酒文化の変革と社会対策
7月23日(日曜日)は、高知商工会館大ホールで「第34回高知酒害サマースクール」(高知アルコール問題研究所主催)へ初めて参加しました。
「断酒会」で有名な下司病院が主体的に支え、断酒会の有志が実行委員会をこしらえられているようです。300人を超える市民が聴講していました。
午前中は山村陽一氏(元JRバス関東会長)の講演会でした。在職中の3年前に、東名高速でJRバスが蛇行運転した事件がありました。当時も全社挙げての「飲酒運転撲滅運動」の最中の事件でした。それだけに衝撃を受けられました。
運転手の自覚向上と、飲酒検知器を導入し、飲酒運転の撲滅に努めていました。しかしアルコール依存症の人は、いかに検査をごまかすかに注意を払います。自覚して飲酒態度が治れば良いですが、アルコール依存症には厳しい処分が有効かと言えばそうではありません。
アルコール依存症は病気であります。治療法は自覚のある飲酒ではなく、断酒しかありません。でもそれは本人の自覚だけではなく、家族、職場、友人たち、地域社会の協力が必要なのです。
それには「酒文化の変革」が必要です。お酒を飲まなくとも楽しい宴会の工夫。お酒を飲まなくてもコミュニケーションが図れる職場の改善も必要です。
昔と異なり車社会で、高速運転が必要となり運転も最新の注意が必要です。でも酒文化が時代の変化についていかず昔のままですと大変な事故が起こります。

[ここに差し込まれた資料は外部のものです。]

(* ===== verification/Sha256.v ===== *)
(** * Sha256: the built-in SHA-256 ([libx/x/crypto/sha256_builtin.c]) *)

From S2P Require Import Prelude Errno Wire Md Hash.

Module Sha256.

Record state := State { h0 : Z; h1 : Z; h2 : Z; h3 : Z; h4 : Z; h5 : Z; h6 : Z; h7 : Z }.

Definition rotr32 (x n : Z) : Z := Z.lor (Z.shiftr x n) (u32 (Z.shiftl x (32 - n))).
Definition not32 (x : Z) : Z := u32 (Z.lnot x).

Definition Ch (x y z : Z) : Z := Z.lxor (Z.land x y) (Z.land (not32 x) z).
Definition Maj (x y z : Z) : Z := Z.lxor (Z.lxor (Z.land x y) (Z.land x z)) (Z.land y z).
Definition Sigma0 (x : Z) : Z := Z.lxor (Z.lxor (rotr32 x 2) (rotr32 x 13)) (rotr32 x 22).
Definition Sigma1 (x : Z) : Z := Z.lxor (Z.lxor (rotr32 x 6) (rotr32 x 11)) (rotr32 x 25).
Definition sigma0 (x : Z) : Z := Z.lxor (Z.lxor (rotr32 x 7) (rotr32 x 18)) (Z.shiftr x 3).
Definition sigma1 (x : Z) : Z := Z.lxor (Z.lxor (rotr32 x 17) (rotr32 x 19)) (Z.shiftr x 10).

Definition K : list Z := (
  0x428a2f98 :: 0x71374491 :: 0xb5c0fbcf :: 0xe9b5dba5 ::
  0x3956c25b :: 0x59f111f1 :: 0x923f82a4 :: 0xab1c5ed5 ::
  0xd807aa98 :: 0x12835b01 :: 0x243185be :: 0x550c7dc3 ::
  0x72be5d74 :: 0x80deb1fe :: 0x9bdc06a7 :: 0xc19bf174 ::
  0xe49b69c1 :: 0xefbe4786 :: 0x0fc19dc6 :: 0x240ca1cc ::
  0x2de92c6f :: 0x4a7484aa :: 0x5cb0a9dc :: 0x76f988da ::
  0x983e5152 :: 0xa831c66d :: 0xb00327c8 :: 0xbf597fc7 ::
  0xc6e00bf3 :: 0xd5a79147 :: 0x06ca6351 :: 0x14292967 ::
  0x27b70a85 :: 0x2e1b2138 :: 0x4d2c6dfc :: 0x53380d13 ::
  0x650a7354 :: 0x766a0abb :: 0x81c2c92e :: 0x92722c85 ::
  0xa2bfe8a1 :: 0xa81a664b :: 0xc24b8b70 :: 0xc76c51a3 ::
  0xd192e819 :: 0xd6990624 :: 0xf40e3585 :: 0x106aa070 ::
  0x19a4c116 :: 0x1e376c08 :: 0x2748774c :: 0x34b0bcb5 ::
  0x391c0cb3 :: 0x4ed8aa4a :: 0x5b9cca4f :: 0x682e6ff3 ::
  0x748f82ee :: 0x78a5636f :: 0x84c87814 :: 0x8cc70208 ::
  0x90befffa :: 0xa4506ceb :: 0xbef9a3f7 :: 0xc67178f2 :: nil)%Z.

(** The words after the first sixteen, [n] to go. *)
Fixpoint schedule (n : nat) (w : list Z) : ub (list Z) :=
  match n with
  | 0 => Some w
  | S n =>
      let i := length w in
      w2 ← w !! (i - 2); w7 ← w !! (i - 7); w15 ← w !! (i - 15); w16 ← w !! (i - 16);
      schedule n (w ++ [u32 (sigma1 w2 + w7 + sigma0 w15 + w16)])
  end.

(** [n] rounds from round [i]. *)
Fixpoint rounds (n i : nat) (w : list Z) (s : state) : ub state :=
  match n with
  | 0 => Some s
  | S n =>
      k ← K !! i; wi ← w !! i;
      let t1 := u32 (h7 s + Sigma1 (h4 s) + Ch (h4 s) (h5 s) (h6 s) + k + wi) in
      let t2 := u32 (Sigma0 (h0 s) + Maj (h0 s) (h1 s) (h2 s)) in
      rounds n (S i) w
        (State (u32 (t1 + t2)) (h0 s) (h1 s) (h2 s) (u32 (h3 s + t1)) (h4 s) (h5 s) (h6 s))
  end.

Definition sha256_transform (st : state) (block : list Z) : ub state :=
  w ← mapM (fun i => get_be32 block (i * 4)) (seq 0 16);
  w ← schedule 48 w;
  s ← rounds 64 0 w st;
  Some (State (u32 (h0 st + h0 s)) (u32 (h1 st + h1 s)) (u32 (h2 st + h2 s)) (u32 (h3 st + h3 s))
              (u32 (h4 st + h4 s)) (u32 (h5 st + h5 s)) (u32 (h6 st + h6 s)) (u32 (h7 st + h7 s))).

Definition init : state :=
  State 0x6a09e667 0xbb67ae85 0x3c6ef372 0xa54ff53a 0x510e527f 0x9b05688c 0x1f83d9ab 0x5be0cd19.

Definition out (s : state) : list Z :=
  be32 (h0 s) ++ be32 (h1 s) ++ be32 (h2 s) ++ be32 (h3 s) ++
  be32 (h4 s) ++ be32 (h5 s) ++ be32 (h6 s) ++ be32 (h7 s).

Definition xSha256Init : res (md_ctx state) := md_Init init.
Definition xSha256Update : md_ctx state -> option (list Z) -> res (md_ctx state) := md_Update sha256_transform 8.
Definition xSha256Final : md_ctx state -> bool -> res (list Z) := md_Final sha256_transform 8 be64 out id.
Definition xSha256 : option (list Z) -> bool -> res (list Z) := md_digest sha256_transform 8 be64 init out id.

Definition xHashVtableSha256 : xHashVtable := md_vtable sha256_transform 8 be64 init out id 32 128.

Lemma sha256_schedule_Some n w : 16 <= length w -> exists w', schedule n w = Some w' /\ length w' = length w + n.
Proof.
  revert w. induction n as [|n IH]; intros w Hw; cbn [schedule]; [exists w; split; [done|lia]|].
  destruct (lookup_lt_is_Some_2 w (length w - 2)) as [x2 ->]; [lia|].
  destruct (lookup_lt_is_Some_2 w (length w - 7)) as [x7 ->]; [lia|].
  destruct (lookup_lt_is_Some_2 w (length w - 15)) as [x15 ->]; [lia|].
  destruct (lookup_lt_is_Some_2 w (length w - 16)) as [x16 ->]; [lia|]. cbn [mbind option_bind].
  destruct (IH (w ++ [u32 (sigma1 x2 + x7 + sigma0 x15 + x16)])) as (w' & -> & Hw'); [rewrite length_app; lia|].
  exists w'. split; [done|]. rewrite Hw', length_app. cbn [length]. lia.
Qed.

Lemma sha256_rounds_Some n i w s : i + n <= length w -> i + n <= 64 -> is_Some (rounds n i w s).
Proof.
  revert i s. induction n as [|n IH]; intros i s Hi H64; cbn [rounds]; [by eexists|].
  destruct (lookup_lt_is_Some_2 K i) as [k ->]; [change (length K) with 64; lia|].
  destruct (lookup_lt_is_Some_2 w i) as [wi ->]; [lia|]. cbn [mbind option_bind]. apply IH; lia.
Qed.

Lemma sha256_transform_Some st b : length b = 64 -> is_Some (sha256_transform st b).
Proof.
  intros Hb. unfold sha256_transform.
  apply (bind_is_Some _ _ (fun w => length w = 16)); [apply words_Some; [apply get_be32_Some|done]|intros w Hw].
  apply (bind_is_Some _ _ (fun w' => length w' = 64)).
  { destruct (sha256_schedule_Some 48 w) as (w' & E & Hw'); [lia|]. exists w'. split; [exact E|lia]. }
  intros w' Hw'. apply (bind_is_Some _ _ (fun _ => True)); [|by eexists].
  destruct (sha256_rounds_Some 64 0 w' st) as [s E]; [lia..|]. by exists s.
Qed.

#[global] Instance sha256_ok : HashOk xHashVtableSha256.
Proof.
  apply md_hash_ok; [by left|apply sha256_transform_Some|done|done|by intros []].
Defined.

Example sha256_abc :
  xSha256 (Some [97; 98; 99]%Z) true =
    Some (inr [0xba; 0x78; 0x16; 0xbf; 0x8f; 0x01; 0xcf; 0xea; 0x41; 0x41; 0x40; 0xde; 0x5d; 0xae; 0x22; 0x23;
               0xb0; 0x03; 0x61; 0xa3; 0x96; 0x17; 0x7a; 0x9c; 0xb4; 0x10; 0xff; 0x61; 0xf2; 0x00; 0x15; 0xad]%Z).
Proof. vm_compute. reflexivity. Qed.

End Sha256.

精神論や厳罰主義の「水際作戦」ではなく、ご本人の健康管理、職場の健康管理と言う観点で飲酒対策をします。アルコール依存症対策を進め、依存者は退職を迫るのではなく、断酒できる職場環境、家庭環境、地域社会をつくる運動をしましょうと言うことです。
高知の料理屋おつまみも、お酒が飲めなくては味も半減なようです。そうではなくお酒は飲めない人も美味しくいただける料理が大切です。またお酒を飲める人も、飲めない人も楽しめる酒文化をこしらえなくてはならないでしょう。

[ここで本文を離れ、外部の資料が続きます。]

(* ===== verification/Md5.v ===== *)
(** * Md5: MD5 ([libx/x/crypto/md5.c])

    [count] is in bytes here, words and lengths are little-endian. *)

From S2P Require Import Prelude Errno Wire Md Hash.

Module Md5.

Record state := State { h0 : Z; h1 : Z; h2 : Z; h3 : Z }.

Definition not32 (x : Z) : Z := u32 (Z.lnot x).
Definition md5_F (x y z : Z) : Z := Z.lor (Z.land x y) (Z.land (not32 x) z).
Definition md5_G (x y z : Z) : Z := Z.lor (Z.land x z) (Z.land y (not32 z)).
Definition md5_H (x y z : Z) : Z := Z.lxor (Z.lxor x y) z.
Definition md5_I (x y z : Z) : Z := Z.lxor y (Z.lor x (not32 z)).
Definition md5_rotl (x n : Z) : Z := Z.lor (u32 (Z.shiftl x n)) (Z.shiftr x (32 - n)).

Definition md5_T : list Z :=
  [0xd76aa478; 0xe8c7b756; 0x242070db; 0xc1bdceee; 0xf57c0faf; 0x4787c62a; 0xa8304613; 0xfd469501;
   0x698098d8; 0x8b44f7af; 0xffff5bb1; 0x895cd7be; 0x6b901122; 0xfd987193; 0xa679438e; 0x49b40821;
   0xf61e2562; 0xc040b340; 0x265e5a51; 0xe9b6c7aa; 0xd62f105d; 0x02441453; 0xd8a1e681; 0xe7d3fbc8;
   0x21e1cde6; 0xc33707d6; 0xf4d50d87; 0x455a14ed; 0xa9e3e905; 0xfcefa3f8; 0x676f02d9; 0x8d2a4c8a;
   0xfffa3942; 0x8771f681; 0x6d9d6122; 0xfde5380c; 0xa4beea44; 0x4bdecfa9; 0xf6bb4b60; 0xbebfbc70;
   0x289b7ec6; 0xeaa127fa; 0xd4ef3085; 0x04881d05; 0xd9d4d039; 0xe6db99e5; 0x1fa27cf8; 0xc4ac5665;
   0xf4292244; 0x432aff97; 0xab9423a7; 0xfc93a039; 0x655b59c3; 0x8f0ccc92; 0xffeff47d; 0x85845dd1;
   0x6fa87e4f; 0xfe2ce6e0; 0xa3014314; 0x4e0811a1; 0xf7537e82; 0xbd3af235; 0x2ad7d2bb; 0xeb86d391]%Z.

Definition md5_s : list Z :=
  [7; 12; 17; 22; 7; 12; 17; 22; 7; 12; 17; 22; 7; 12; 17; 22;
   5; 9; 14; 20; 5; 9; 14; 20; 5; 9; 14; 20; 5; 9; 14; 20;
   4; 11; 16; 23; 4; 11; 16; 23; 4; 11; 16; 23; 4; 11; 16; 23;
   6; 10; 15; 21; 6; 10; 15; 21; 6; 10; 15; 21; 6; 10; 15; 21]%Z.

(** The mixing function and the word index of round [i]. *)
Definition round_fg (i : nat) (b c d : Z) : Z * nat :=
  if decide (i < 16) then (md5_F b c d, i)
  else if decide (i < 32) then (md5_G b c d, (5 * i + 1) mod 16)
  else if decide (i < 48) then (md5_H b c d, (3 * i + 5) mod 16)
  else (md5_I b c d, (7 * i) mod 16).

(** [n] rounds from round [i]. *)
Fixpoint rounds (n i : nat) (M : list Z) (s : state) : ub state :=
  match n with
  | 0 => Some s
  | S n =>
      let '(f, g) := round_fg i (h1 s) (h2 s) (h3 s) in
      t ← md5_T !! i; m ← M !! g; r ← md5_s !! i;
      rounds n (S i) M
        (State (h3 s) (u32 (h1 s + md5_rotl (u32 (h0 s + f + t + m)) r)) (h1 s) (h2 s))
  end.

Definition md5_transform (st : state) (block : list Z) : ub state :=
  M ← mapM (fun i => get_le32 block (i * 4)) (seq 0 16);
  s ← rounds 64 0 M st;
  Some (State (u32 (h0 st + h0 s)) (u32 (h1 st + h1 s)) (u32 (h2 st + h2 s)) (u32 (h3 st + h3 s))).

Definition init : state := State 0x67452301 0xefcdab89 0x98badcfe 0x10325476.
Definition out (s : state) : list Z := le32 (h0 s) ++ le32 (h1 s) ++ le32 (h2 s) ++ le32 (h3 s).

(** [impl->count * 8] *)
Definition bits (count : Z) : Z := u64 (count * 8).

Definition xMd5Init : res (md_ctx state) := md_Init init.
Definition xMd5Update : md_ctx state -> option (list Z) -> res (md_ctx state) := md_Update md5_transform 1.
Definition xMd5Final : md_ctx state -> bool -> res (list Z) := md_Final md5_transform 1 le64 out bits.
Definition xMd5 : option (list Z) -> bool -> res (list Z) := md_digest md5_transform 1 le64 init out bits.

Definition xHashVtableMd5 : xHashVtable := md_vtable md5_transform 1 le64 init out bits 16 128.

Lemma md5_rounds_Some n i M s : length M = 16 -> i + n <= 64 -> is_Some (rounds n i M s).
Proof.
  intros HM. revert i s. induction n as [|n IH]; intros i s H64; cbn [rounds]; [by eexists|].
  destruct (round_fg i (h1 s) (h2 s) (h3 s)) as [f g] eqn:E.
  assert (g < 16) as Hg.
  { unfold round_fg in E. repeat case_decide; simplify_eq; try lia; apply Nat.mod_upper_bound; lia. }
  destruct (lookup_lt_is_Some_2 md5_T i) as [t ->]; [change (length md5_T) with 64; lia|].
  destruct (lookup_lt_is_Some_2 M g) as [m ->]; [lia|].
  destruct (lookup_lt_is_Some_2 md5_s i) as [r ->]; [change (length md5_s) with 64; lia|].
  cbn [mbind option_bind]. apply IH. lia.
Qed.

Lemma md5_transform_Some st b : length b = 64 -> is_Some (md5_transform st b).
Proof.
  intros Hb. unfold md5_transform.
  apply (bind_is_Some _ _ (fun w => length w = 16)); [apply words_Some; [apply get_le32_Some|done]|intros w Hw].
  apply (bind_is_Some _ _ (fun _ => True)); [|by eexists].
  destruct (md5_rounds_Some 64 0 w st) as [s E]; [lia..|]. by exists s.
Qed.

Lemma md5_bits_mod n : bits (u64 (1 * n)) = u64 (8 * n).
Proof. unfold bits, u64. Z.to_euclidean_division_equations. lia. Qed.

#[global] Instance md5_ok : HashOk xHashVtableMd5.
Proof.
  apply md_hash_ok; [by right|apply md5_transform_Some|done|apply md5_bits_mod|by intros []].
Defined.

Example md5_abc :
  xMd5 (Some [97; 98; 99]%Z) true =
    Some (inr [0x90; 0x01; 0x50; 0x98; 0x3c; 0xd2; 0x4f; 0xb0; 0xd6; 0x96; 0x3f; 0x7d; 0x28; 0xe1; 0x7f; 0x72]%Z).
Proof. vm_compute. reflexivity. Qed.

End Md5.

講演を聞きまして、アルコール依存症対策は社会問題だと思いました。アルコール飲料は現在日本では大量に販売され、自動販売機でも購入できます。アルコール飲料から上がる税収と、アルコール依存症治療の為の医療費との兼ね合いはどうなるのでしょうか?
(広島で断酒会の全国大会があるそうです。そのPRもされていました。)
「土佐のおきゃく」など酒飲みだけを優遇し、「きばる」(偉そうにする)文化ではなく、健康管理と危機管理にもとづいて酒文化の再構築が必要であると思いました。
主催者の下司孝之さんのコメントです。
香南市赤岡の「どろめ祭り」もただ大酒を短時間で飲むという品性のない祭りではなく、お酒の飲み方、お酒を飲めない人との交流の場に変えるべきでしょう。あの祭りは土佐人として恥ずかしいと思うからです。